Nope, never tried it


----------



## jman785 (May 8, 2005)

65galhex said:


> Has anyone used this to feed to their P's- NutriDiet Naturals?? I was looking at the mealworms and fly larvae. I have never fed my P's this before so I thought it may be a good change of pace. Thanks in advance.


I've fed meal worms to my other p's, and even mosquito larvae....they gobble down on the larvae.


----------



## Guest (Jun 7, 2009)

Never heard of it but now I am going to look into it. Feeding a wide variety of fish, insects, worms and pellets makes for happier Piranhas.


----------



## CLUSTER ONE (Aug 2, 2006)

Ive fed superworms once in a while, but never to commonly.
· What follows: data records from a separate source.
(** * PublishItemCards: a shallow embedding of the SDG publishing script

    The script walks the SDG indicator taxonomy (goal, target, indicator,
    series), builds an item card for every series and reconciles it with a
    hosted content catalog.  Python values are embedded as follows:

    - [str] is [string]; one [ascii] stands for one character, and the case
      conversions below act on the ASCII letters only;
    - dynamically typed call arguments are [PyVal];
    - the remote catalog, the open-data group, the console and the module
      level list [failed_series] form the record [World], which every
      effectful function threads explicitly;
    - a raised exception is the [Raise] outcome of the [M] monad. *)

From Stdlib Require Import String Ascii List ZArith Lia Bool Arith.
Import ListNotations.
Local Open Scope string_scope.
Local Open Scope list_scope.

Set Implicit Arguments.

(** ** Python string primitives *)

Module PyStr.

(** [s[:n]] *)
Fixpoint take (n : nat) (s : string) : string :=
  match n, s with
  | O, _ => EmptyString
  | S _, EmptyString => EmptyString
  | S n', String c s' => String c (take n' s')
  end.

(** [s.replace(c, r)] for a one-character pattern [c]. *)
Fixpoint replace (c : ascii) (r : string) (s : string) : string :=
  match s with
  | EmptyString => EmptyString
  | String d s' =>
      if Ascii.eqb d c then r ++ replace c r s'
      else String d (replace c r s')
  end.

Definition is_upper (c : ascii) : bool :=
  let n := nat_of_ascii c in (65 <=? n)%nat && (n <=? 90)%nat.

Definition is_lower (c : ascii) : bool :=
  let n := nat_of_ascii c in (97 <=? n)%nat && (n <=? 122)%nat.

Definition is_cased (c : ascii) : bool := is_upper c || is_lower c.

Definition upper_char (c : ascii) : ascii :=
  if is_lower c then ascii_of_nat (nat_of_ascii c - 32) else c.

Definition lower_char (c : ascii) : ascii :=
  if is_upper c then ascii_of_nat (nat_of_ascii c + 32) else c.

Fixpoint lower (s : string) : string :=
  match s with
  | EmptyString => EmptyString
  | String c s' => String (lower_char c) (lower s')
  end.

(** [s.capitalize()]: first character upper-cased, all others lower-cased. *)
Definition capitalize (s : string) : string :=
  match s with
  | EmptyString => EmptyString
  | String c s' => String (upper_char c) (lower s')
  end.

(** [s.title()]: every letter that follows an uncased character (or starts
    the string) is upper-cased, every other letter is lower-cased. *)
Fixpoint title_from (prev_cased : bool) (s : string) : string :=
  match s with
  | EmptyString => EmptyString
  | String c s' =>
      String (if prev_cased then lower_char c else upper_char c)
             (title_from (is_cased c) s')
  end.

Definition title (s : string) : string := title_from false s.

Definition is_space (c : ascii) : bool :=
  let n := nat_of_ascii c in
  (n =? 32)%nat || ((9 <=? n)%nat && (n <=? 13)%nat).

Fixpoint lstrip (s : string) : string :=
  match s with
  | String c s' => if is_space c then lstrip s' else s
  | EmptyString => EmptyString
  end.

Fixpoint rev_acc (s acc : string) : string :=
  match s with
  | EmptyString => acc
  | String c s' => rev_acc s' (String c acc)
  end.

Definition strip (s : string) : string :=
  rev_acc (lstrip (rev_acc (lstrip s) EmptyString)) EmptyString.

Definition digit_val (c : ascii) : option Z :=
  let n := nat_of_ascii c in
  if (48 <=? n)%nat && (n <=? 57)%nat then Some (Z.of_nat (n - 48)) else None.

(** Decimal digits with single underscores allowed between two digits.
    [acc = None] before the first digit; [us] records that the previous
    character was an underscore. *)
Fixpoint digits (acc : option Z) (us : bool) (s : string) : option Z :=
  match s with
  | EmptyString => if us then None else acc
  | String c s' =>
      match digit_val c with
      | Some d =>
          digits (Some (match acc with Some a => 10 * a + d | None => d end)%Z)
                 false s'
      | None =>
          if Ascii.eqb c "_"
          then match acc with
               | Some _ => if us then None else digits acc true s'
               | None => None
               end
          else None
      end
  end.

(** [int(s)] on a string: [None] stands for [ValueError]. *)
Definition to_int (s : string) : option Z :=
  match strip s with
  | String "-" r => option_map Z.opp (digits None false r)
  | String "+" r => digits None false r
  | r => digits None false r
  end.

(** [os.path.join(a, b)] on POSIX. *)
Definition ends_with_slash (a : string) : bool :=
  match rev_acc a EmptyString with
  | String "/" _ => true
  | _ => false
  end.

Definition path_join (a b : string) : string :=
  match b with
  | String "/" _ => b
  | _ => match a with
         | EmptyString => b
         | _ => if ends_with_slash a then a ++ b else a ++ "/" ++ b
         end
  end.

End PyStr.

(** ** Dynamically typed arguments *)

Inductive PyVal : Type :=
| PyNone
| PyInt (n : Z)
| PyStr (s : string).

(** [bool(v)] *)
Definition truthy (v : PyVal) : bool :=
  match v with
  | PyNone => false
  | PyInt n => negb (n =? 0)%Z
  | PyStr s => negb (s =? "")
  end.

Definition is_none (v : PyVal) : bool :=
  match v with PyNone => true | _ => false end.

(** [n == v] for an [int] [n]: an [int] never equals a [str] or [None]. *)
Definition int_eq_val (n : Z) (v : PyVal) : bool :=
  match v with PyInt m => (n =? m)%Z | _ => false end.

(** [s == v] for a [str] [s]. *)
Definition str_eq_val (s : string) (v : PyVal) : bool :=
  match v with PyStr t => (s =? t) | _ => false end.

(** ** The two JSON documents *)

(** The indicator taxonomy: [json_data]. *)
Record Series := mkSeries {
  s_code : string;
  s_description : string;
  s_release : string }.

Record Indicator := mkIndicator {
  i_code : string;
  i_description : string;
  i_series : list Series }.

Record Target := mkTarget {
  t_code : string;
  t_description : string;
  t_indicators : list Indicator }.
(** * JustPlay (football-project): the client-side state layer of src/app.js

    A shallow embedding of the module-level state of [app.js], of its
    gateway adapter, session store, domain cache, navigation, match
    views and modal helpers, followed by the properties the
    specification states about them and by further properties of the
    same functions: what the adapter returns on every answer, what the
    session store and the history give back, what a modal leaves behind,
    and what the forms and the match lists do at their edges.

    Data is kept the way the script sees it: every record that comes off
    the wire or out of [localStorage] is a decoded JSON value, read with
    JavaScript's own property access, truthiness and [===]. *)

From Stdlib Require Import ZArith String Ascii List Bool Lia DecimalString.
From stdpp Require Import base option list gmap strings.

Local Open Scope string_scope.
Local Open Scope Z_scope.

(* ================================================================== *)
(** ** JavaScript values *)
(* ================================================================== *)

(** Decoded JSON, plus [undefined] and [NaN], which the script produces
    itself (a missing property, [parseInt] of a blank field).  Numbers are
    the integers: every number the modelled code computes with is a count,
    a status code or a time value.  An object is its list of own
    properties. *)
#[warning="-register-all"]
Inductive value : Type :=
| VUndefined
| VNull
| VBool (b : bool)
| VNum (n : Z)
| VNaN
| VStr (s : string)
| VArr (xs : list value)
| VObj (fs : list (string * value)).
(** X13: when the name and the table of an entry are single words (not
    empty, made of ASCII characters, without white space), each of the six
    creation commands reaches [check_call] as the argument vector one reads in
    the source, the name and the table each being one argument. *)
Theorem create_commands_argv (name0 table0 : string) :
  one_word name0 ->
  one_word table0 ->
  map Py.split (create_commands name0 table0) =
  [ ["ip"; "link"; "add"; name0; "type"; "vrf"; "table"; table0];
    ["ip"; "link"; "set"; "dev"; name0; "up"];
    ["ip"; "-4"; "rule"; "add"; "oif"; name0; "lookup"; table0];
    ["ip"; "-4"; "rule"; "add"; "iif"; name0; "lookup"; table0];
    ["ip"; "-6"; "rule"; "add"; "oif"; name0; "lookup"; table0];
    ["ip"; "-6"; "rule"; "add"; "iif"; name0; "lookup"; table0] ].
Proof.
  intros Hname Htable. unfold create_commands. cbn [map].
  repeat f_equal.
  - change ("ip link add " ++ name0 ++ " type vrf table " ++ table0)%string
      with (String.concat " " ["ip"; "link"; "add"; name0; "type"; "vrf"; "table"; table0]).
    apply split_concat. all_words.
  - change ("ip link set dev " ++ name0 ++ " up")%string
      with (String.concat " " ["ip"; "link"; "set"; "dev"; name0; "up"]).
    apply split_concat. all_words.
  - change ("ip -4 rule add oif " ++ name0 ++ " lookup " ++ table0)%string
      with (String.concat " " ["ip"; "-4"; "rule"; "add"; "oif"; name0; "lookup"; table0]).
    apply split_concat. all_words.
  - change ("ip -4 rule add iif " ++ name0 ++ " lookup " ++ table0)%string
      with (String.concat " " ["ip"; "-4"; "rule"; "add"; "iif"; name0; "lookup"; table0]).
    apply split_concat. all_words.
  - change ("ip -6 rule add oif " ++ name0 ++ " lookup " ++ table0)%string
      with (String.concat " " ["ip"; "-6"; "rule"; "add"; "oif"; name0; "lookup"; table0]).
    apply split_concat. all_words.
  - change ("ip -6 rule add iif " ++ name0 ++ " lookup " ++ table0)%string
      with (String.concat " " ["ip"; "-6"; "rule"; "add"; "iif"; name0; "lookup"; table0]).
    apply split_concat. all_words.
Qed.

(** [RED] with table 100. *)
Lemma create_commands_argv_RED :
  map Py.split (create_commands "RED" "100") =
  [ ["ip"; "link"; "add"; "RED"; "type"; "vrf"; "table"; "100"];
    ["ip"; "link"; "set"; "dev"; "RED"; "up"];
    ["ip"; "-4"; "rule"; "add"; "oif"; "RED"; "lookup"; "100"];
    ["ip"; "-4"; "rule"; "add"; "iif"; "RED"; "lookup"; "100"];
    ["ip"; "-6"; "rule"; "add"; "oif"; "RED"; "lookup"; "100"];
    ["ip"; "-6"; "rule"; "add"; "iif"; "RED"; "lookup"; "100"] ].
Proof.
  apply (@create_commands_argv "RED" "100").
  - split; [discriminate | reflexivity].
  - split; [discriminate | reflexivity].
Defined.
(** After the framework's step, [CartItem.DoesNotExist] is raised exactly
    for a [KeyError] or an [ObjectDoesNotExist] of the variant's resolution,
    and it is made from that exception. *)
Lemma populate_from_cart_item_raises_iff db self cart_item request db1 self1 args :
  OrderItem.super_populate_from_cart_item db self cart_item request = Ok (db1, self1) →
  OrderItem.populate_from_cart_item db self cart_item request
  = Raise (DoesNotExist CartItemClass args)
  ↔ ∃ e, args = Cause e
         ∧ get_product_variant db1 (CartItem.product cart_item)
             {[ "product_code" := CartItem.product_code cart_item ]} = Raise e
         ∧ (is_KeyError e = true ∨ is_ObjectDoesNotExist e = true).
Proof.
  intros Hsuper.
  rewrite (populate_from_cart_item_after_super _ _ _ _ _ _ Hsuper).
  destruct (get_product_variant _ _ _) as [variant | e].
  - split; [done|]. by intros (e & _ & ? & _).
  - destruct (is_KeyError e || is_ObjectDoesNotExist e) eqn:Hcaught.
    + apply orb_true_iff in Hcaught. split.
      * intros [= <-]. by exists e.
      * by intros (e' & -> & [= <-] & _).
    + apply orb_false_iff in Hcaught as [Hkey Hmissing]. split.
      * intros [= ->]. done.
      * intros (e' & _ & [= <-] & [? | ?]); congruence.
Qed.

(** C4: when [populate_from_cart_item] succeeds, the order item's unit price
    is the unit price of the variant that the cart item's product code
    resolves to (in the database as the framework's step left it); the rest of
    the order item is as that step left it. *)
Theorem populate_from_cart_item_unit_price db self cart_item request db' self' :
  OrderItem.populate_from_cart_item db self cart_item request = Ok (db', self') →
  ∃ self1 variant,
    OrderItem.super_populate_from_cart_item db self cart_item request = Ok (db', self1)
    ∧ get_product_variant db' (CartItem.product cart_item)
        {[ "product_code" := CartItem.product_code cart_item ]} = Ok variant
    ∧ self' = OrderItem.set__unit_price self1 (Decimal_of (unit_price variant))
    ∧ OrderItem._unit_price self' = Some (amount (unit_price variant)).
Proof.
  intros Hdone.
  destruct (OrderItem.super_populate_from_cart_item db self cart_item request)
    as [[db1 self1] | e] eqn:Hsuper.
  - rewrite (populate_from_cart_item_after_super _ _ _ _ _ _ Hsuper) in Hdone.
    destruct (get_product_variant _ _ _) as [variant | e] eqn:Hvariant.
    + injection Hdone as <- <-. by exists self1, variant.
    + by destruct (is_KeyError e || is_ObjectDoesNotExist e).
  - by rewrite (populate_from_cart_item_super_raises _ _ _ _ _ Hsuper) in Hdone.
Qed.
End populate_from_cart_item.


(** What the stand-in's step does with the sample cart items. *)
Example super_populate_mismatch :
  OrderItem.super_populate_from_cart_item (BaseOrderItem := sample_base_order_item)
    sample_db order_item loaded_cart_item_mismatch "/checkout"
  = Ok (sold32_once_db, order_item_mismatch_step).
Proof. vm_compute. reflexivity. Qed.

Example super_populate32 :
  OrderItem.super_populate_from_cart_item (BaseOrderItem := sample_base_order_item)
    sample_db order_item loaded_cart_item32 "/checkout"
  = Ok (sold32_db, order_item32).
Proof. vm_compute. reflexivity. Qed.

Lemma sold32_db_valid : valid_db sold32_db.
Proof. apply (bool_decide_unpack _). vm_compute. exact I. Qed.

Lemma sold32_once_db_valid : valid_db sold32_once_db.
Proof. apply (bool_decide_unpack _). vm_compute. exact I. Qed.

Lemma mismatch_names_no_variant (v : SmartPhoneVariant.t) :
  v ∈ SmartPhoneModel.variants sold32_once_db
        (CartItem.product loaded_cart_item_mismatch) →
  Some (SmartPhoneVariant.product_code v)
  ≠ CartItem.product_code loaded_cart_item_mismatch.
Proof.
  change (SmartPhoneModel.variants sold32_once_db
            (CartItem.product loaded_cart_item_mismatch))
    with [variant16; SmartPhoneVariant.Build 2 1 "sp-32" (EUR 8000) 32 2; variant64].
  intros Hv.
  apply elem_of_cons in Hv as [-> | Hv]; [discriminate|].
  apply elem_of_cons in Hv as [-> | Hv]; [discriminate|].
  apply elem_of_cons in Hv as [-> | Hv]; [discriminate|].
  by apply not_elem_of_nil in Hv.
Qed.



Example populate_from_cart_item32 :
  OrderItem.populate_from_cart_item (base := sample_base_order_item)
    sample_db order_item loaded_cart_item32 "/checkout"
  = Ok (sold32_db, order_item32).
Proof. vm_compute. reflexivity. Qed.

Example populate_from_cart_item16 :
  OrderItem.populate_from_cart_item (base := sample_base_order_item)
    sample_db order_item loaded_cart_item16 "/checkout"
  = Ok (sold16_db, order_item16).
Proof. vm_compute. reflexivity. Qed.

(** The order item for the 16 GB phone costs what that variant costs, 10
    euros, not the 8 euros the model starts at. *)
Lemma populate_from_cart_item_sample :
  ∃ variant,
    get_product_variant sold16_db phone {[ "product_code" := Some "sp-16" ]}
    = Ok variant
    ∧ OrderItem._unit_price order_item16 = Some (amount (unit_price variant)).
Proof.
  destruct (populate_from_cart_item_unit_price (base := sample_base_order_item)
              sample_db order_item loaded_cart_item16 "/checkout" sold16_db
              order_item16 populate_from_cart_item16)
    as (self1 & variant & Hsuper & Hvariant & Hself & Hprice).
  by exists variant.
Defined.

(** * Further properties of the models *)

(** ** get_product_variant and get_product_variants *)

Lemma default_None_Some (kw : kwargs) (c : string) :
  default None (kw !! "product_code") = Some c → kw !! "product_code" = Some (Some c).
Proof. destruct (kw !! "product_code") as [[c'|]|]; simpl; congruence. Qed.

(** What [get_one] returns is the only row selected. *)
Lemma get_one_Ok {A : Type} (cls : ModelClass) (rows : list A) (row : A) :
  get_one cls rows = Ok row → rows = [row].
Proof. destruct rows as [|r [|r' rest]]; simpl; congruence. Qed.
Definition error_codes : list ErrorCode :=
  [ConferenceDoesNotExist; UserDoesNotExist; UnknownPrimitive;
   UnknownMandatoryAttribute; UnauthorizedOperation; InvalidFloorId;
   FloorRequestIdDoesNotExist; FloorRequestMaxNumberReached; UseTls;
   UnableToParse; UseDtls; UnsupportedVersion; IncorrectMessageLength;
   GenericError].

Definition error_code (e : ErrorCode) : Z :=
  match e with
  | ConferenceDoesNotExist => 1
  | UserDoesNotExist => 2
  | UnknownPrimitive => 3
  | UnknownMandatoryAttribute => 4
  | UnauthorizedOperation => 5
  | InvalidFloorId => 6
  | FloorRequestIdDoesNotExist => 7
  | FloorRequestMaxNumberReached => 8
  | UseTls => 9
  | UnableToParse => 10
  | UseDtls => 11
  | UnsupportedVersion => 12
  | IncorrectMessageLength => 13
  | GenericError => 14
  | OtherErrorCode z => z
  end.

(** [(enum ErrorCode)contents[0]] *)
Definition error_of_code (z : Z) : ErrorCode :=
  default (OtherErrorCode z) (find (λ e, error_code e =? z) error_codes).

(** Grouped attributes. *)
Record BFCPAttrFloorRequestStatus := FloorRequestStatusAttr {
  frs_floorId : Z;
  frs_requestStatus : option BFCPAttrRequestStatus;
}.

Record BFCPAttrOverallRequestStatus := OverallRequestStatusAttr {
  ors_floorRequestId : Z;
  ors_requestStatus : option BFCPAttrRequestStatus;
  ors_statusInfo : option bytes;
}.

(** The addresses of the status vector are those of distinct allocations at every
    call of [AddFloorRequestStatus], so its pointer search never finds one and the
    element is appended. *)
Record BFCPAttrFloorRequestInformation := FloorRequestInformationAttr {
  fri_floorRequestId : Z;
  fri_floorRequestStatuses : list BFCPAttrFloorRequestStatus;
  fri_overallRequestStatus : option BFCPAttrOverallRequestStatus;
  fri_beneficiaryInformation : option Z;
  fri_requestedByInformation : option Z;
}.

Definition rs_SetStatus (a : BFCPAttrRequestStatus) (s : Status) : BFCPAttrRequestStatus :=
  RequestStatus s (rs_queuePosition a).

Definition rs_SetQueuePosition (a : BFCPAttrRequestStatus) (q : Z) : BFCPAttrRequestStatus :=
  RequestStatus (rs_status a) q.

Definition new_FloorRequestStatusAttr (floorId : Z) : BFCPAttrFloorRequestStatus :=
  FloorRequestStatusAttr floorId None.

Definition frs_SetRequestStatus (a : BFCPAttrFloorRequestStatus) (rs : BFCPAttrRequestStatus) :=
  FloorRequestStatusAttr (frs_floorId a) (Some rs).

Definition new_OverallRequestStatusAttr (floorRequestId : Z) : BFCPAttrOverallRequestStatus :=
  OverallRequestStatusAttr floorRequestId None None.

Definition ors_SetRequestStatus (a : BFCPAttrOverallRequestStatus) (rs : BFCPAttrRequestStatus) :=
  OverallRequestStatusAttr (ors_floorRequestId a) (Some rs) (ors_statusInfo a).

Definition ors_SetStatusInfo (a : BFCPAttrOverallRequestStatus) (info : bytes) :=
  OverallRequestStatusAttr (ors_floorRequestId a) (ors_requestStatus a) (Some info).

Definition new_FloorRequestInformationAttr (floorRequestId : Z) :=
  FloorRequestInformationAttr floorRequestId [] None None None.

Definition fri_AddFloorRequestStatus (a : BFCPAttrFloorRequestInformation)
    (s : BFCPAttrFloorRequestStatus) :=
  FloorRequestInformationAttr (fri_floorRequestId a) (fri_floorRequestStatuses a ++ [s])
    (fri_overallRequestStatus a) (fri_beneficiaryInformation a) (fri_requestedByInformation a).

Definition fri_SetOverallRequestStatus (a : BFCPAttrFloorRequestInformation)
    (o : BFCPAttrOverallRequestStatus) :=
  FloorRequestInformationAttr (fri_floorRequestId a) (fri_floorRequestStatuses a)
    (Some o) (fri_beneficiaryInformation a) (fri_requestedByInformation a).

Definition fri_SetBeneficiaryInformation (a : BFCPAttrFloorRequestInformation) (b : Z) :=
  FloorRequestInformationAttr (fri_floorRequestId a) (fri_floorRequestStatuses a)
    (fri_overallRequestStatus a) (Some b) (fri_requestedByInformation a).

Definition fri_SetRequestedByInformation (a : BFCPAttrFloorRequestInformation) (r : Z) :=
  FloorRequestInformationAttr (fri_floorRequestId a) (fri_floorRequestStatuses a)
    (fri_overallRequestStatus a) (fri_beneficiaryInformation a) (Some r).

Definition fri_SetDescription (a : BFCPAttrFloorRequestInformation) (info : bytes) :=
  match fri_overallRequestStatus a with
  | None => a
  | Some o => fri_SetOverallRequestStatus a (ors_SetStatusInfo o info)
  end.

Section Codec.
Context {W : WireOps}.

(** [value = (WORD)get2(contents, 0)] when two octets are there *)
Definition Attr_ReadWord (contents : bytes) : option Z :=
  if Zlen contents <? 2 then None else Some (to_word (get2 contents 0)).

(** [BYTE contents[2]; set2(contents, 0, value);] *)
Definition word_contents (value : Z) : bytes := set2 [0; 0] 0 value.

Definition BeneficiaryId_Serialize (value : Z) (mandatory : bool) (max : Z) : option bytes :=
  Attr_Write max Attr_BeneficiaryId mandatory (word_contents value).

Definition BeneficiaryId_Parse (contents : bytes) : option Z := Attr_ReadWord contents.

Definition FloorId_Serialize (value : Z) (mandatory : bool) (max : Z) : option bytes :=
  Attr_Write max Attr_FloorId mandatory (word_contents value).

Definition FloorId_Parse (contents : bytes) : option Z := Attr_ReadWord contents.

Definition FloorRequestId_Serialize (value : Z) (mandatory : bool) (max : Z) : option bytes :=
  Attr_Write max Attr_FloorRequestId mandatory (word_contents value).

Definition FloorRequestId_Parse (contents : bytes) : option Z := Attr_ReadWord contents.

Definition ErrorInfo_Serialize (value : bytes) (mandatory : bool) (max : Z) : option bytes :=
  Attr_Write max Attr_ErrorInfo mandatory value.

Definition StatusInfo_Serialize (value : bytes) (mandatory : bool) (max : Z) : option bytes :=
  Attr_Write max Attr_StatusInfo mandatory value.

Definition StatusInfo_Parse (contents : bytes) : bytes := contents.

Definition ParticipantProvidedInfo_Serialize (value : bytes) (mandatory : bool) (max : Z)
  : option bytes :=
  Attr_Write max Attr_ParticipantProvidedInfo mandatory value.

Definition ErrorCode_Serialize (value : ErrorCode) (mandatory : bool) (max : Z)
  : option bytes :=
  Attr_Write max Attr_ErrorCode mandatory [to_byte (error_code value)].

Definition ErrorCode_Parse (contents : bytes) : option ErrorCode :=
  if Zlen contents <? 1 then None else Some (error_of_code (zget 0 contents)).

Definition RequestStatus_Serialize (a : BFCPAttrRequestStatus) (mandatory : bool) (max : Z)
  : option bytes :=
  Attr_Write max Attr_RequestStatus mandatory
    [to_byte (status_code (rs_status a)); to_byte (rs_queuePosition a)].

Definition RequestStatus_Parse (contents : bytes) : option BFCPAttrRequestStatus :=
  if Zlen contents <? 2 then None
  else match status_of_code (zget 0 contents) with
       | None => None
       | Some s => Some (RequestStatus s (zget 1 contents))
       end.

(** [Add(code)] of the two supported lists *)
Definition Supported_Add (codes : list Z) (code : Z) : list Z :=
  if existsb (Z.eqb code) codes then codes else codes ++ [code].

Definition SupportedPrimitives_Serialize (codes : list Z) (mandatory : bool) (max : Z)
  : option bytes :=
  Attr_Write max Attr_SupportedPrimitives mandatory (to_byte <$> ztake Attr_MaxLength codes).

Definition SupportedPrimitives_Parse (contents : bytes) : list Z :=
  foldl Supported_Add [] contents.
I know peopel also feed crickets to larger fish, but crickets will float when they are livign so you need a fish that would pick them off from the surface. They shoul be fine to feed if you can get them to eat it, but i wouldnt use that as their main diet. Crickets are also good sicne you can "gutload" them so they are filled with good stuff. You can feed them fresh fruit and vegitables along with powdered food and water and they will be nice and healthy when you feed them to your fish.

"NutriDiet Naturals" is this a product? I am just talking about live feeders. I also dont know how interested p's would be in larvae if they are larger, but if they are small they would probably like it


----------



## No0dles (Dec 16, 2003)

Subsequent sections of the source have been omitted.